-- Problem to solve --
Word for word, set down every line of the entries below from the line with "outer block up" to the line with "find_end o = 0 -> balanced i = true ->", including both, and no other line.

-- Data in this exercise --
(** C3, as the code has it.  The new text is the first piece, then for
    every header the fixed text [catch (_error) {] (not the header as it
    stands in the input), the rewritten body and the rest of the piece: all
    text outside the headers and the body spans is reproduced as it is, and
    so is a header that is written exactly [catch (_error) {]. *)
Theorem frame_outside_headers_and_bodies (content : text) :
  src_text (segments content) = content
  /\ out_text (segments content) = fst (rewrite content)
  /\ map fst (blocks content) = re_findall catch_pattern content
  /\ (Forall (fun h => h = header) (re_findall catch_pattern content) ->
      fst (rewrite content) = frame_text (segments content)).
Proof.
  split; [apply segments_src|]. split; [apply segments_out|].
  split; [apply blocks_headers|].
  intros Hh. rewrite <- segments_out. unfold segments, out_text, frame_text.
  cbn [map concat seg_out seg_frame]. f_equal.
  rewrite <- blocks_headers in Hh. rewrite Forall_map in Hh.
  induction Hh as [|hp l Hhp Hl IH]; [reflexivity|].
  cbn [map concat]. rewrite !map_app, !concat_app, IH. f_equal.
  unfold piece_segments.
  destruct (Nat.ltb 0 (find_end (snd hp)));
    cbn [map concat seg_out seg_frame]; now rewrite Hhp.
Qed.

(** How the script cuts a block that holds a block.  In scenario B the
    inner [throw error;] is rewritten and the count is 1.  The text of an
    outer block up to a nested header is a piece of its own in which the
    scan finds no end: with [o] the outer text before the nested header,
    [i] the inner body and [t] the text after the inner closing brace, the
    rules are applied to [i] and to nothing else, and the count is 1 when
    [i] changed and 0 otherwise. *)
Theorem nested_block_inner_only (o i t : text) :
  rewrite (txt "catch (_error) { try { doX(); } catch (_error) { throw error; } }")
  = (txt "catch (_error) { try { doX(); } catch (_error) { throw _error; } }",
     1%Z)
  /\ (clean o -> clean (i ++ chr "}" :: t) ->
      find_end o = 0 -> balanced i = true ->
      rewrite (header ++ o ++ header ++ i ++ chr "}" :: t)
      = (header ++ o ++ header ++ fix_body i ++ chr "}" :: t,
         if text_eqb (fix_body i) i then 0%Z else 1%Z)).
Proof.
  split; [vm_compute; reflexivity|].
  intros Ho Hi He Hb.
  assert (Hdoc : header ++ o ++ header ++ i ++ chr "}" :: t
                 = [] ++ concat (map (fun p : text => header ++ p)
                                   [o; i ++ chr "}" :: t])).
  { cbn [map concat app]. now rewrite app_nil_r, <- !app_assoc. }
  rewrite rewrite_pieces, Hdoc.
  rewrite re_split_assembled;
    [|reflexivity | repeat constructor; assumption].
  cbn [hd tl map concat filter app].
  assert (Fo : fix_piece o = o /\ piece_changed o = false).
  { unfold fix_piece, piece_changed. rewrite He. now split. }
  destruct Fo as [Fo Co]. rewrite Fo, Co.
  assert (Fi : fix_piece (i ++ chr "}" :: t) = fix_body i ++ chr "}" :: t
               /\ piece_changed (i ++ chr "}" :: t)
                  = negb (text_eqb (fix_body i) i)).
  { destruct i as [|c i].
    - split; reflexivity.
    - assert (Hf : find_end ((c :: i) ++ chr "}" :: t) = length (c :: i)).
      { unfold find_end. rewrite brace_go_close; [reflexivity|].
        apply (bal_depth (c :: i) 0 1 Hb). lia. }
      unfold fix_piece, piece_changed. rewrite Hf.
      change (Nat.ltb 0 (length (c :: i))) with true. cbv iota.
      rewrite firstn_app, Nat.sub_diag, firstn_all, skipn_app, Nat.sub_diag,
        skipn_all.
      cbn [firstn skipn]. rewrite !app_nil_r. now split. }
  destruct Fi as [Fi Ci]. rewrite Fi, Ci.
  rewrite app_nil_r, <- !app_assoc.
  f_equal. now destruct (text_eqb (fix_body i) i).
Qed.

-- Solution to the exercise --
    outer block up to a nested header is a piece of its own in which the
    scan finds no end: with [o] the outer text before the nested header,
    [i] the inner body and [t] the text after the inner closing brace, the
    rules are applied to [i] and to nothing else, and the count is 1 when
    [i] changed and 0 otherwise. *)
Theorem nested_block_inner_only (o i t : text) :
  rewrite (txt "catch (_error) { try { doX(); } catch (_error) { throw error; } }")
  = (txt "catch (_error) { try { doX(); } catch (_error) { throw _error; } }",
     1%Z)
  /\ (clean o -> clean (i ++ chr "}" :: t) ->
      find_end o = 0 -> balanced i = true ->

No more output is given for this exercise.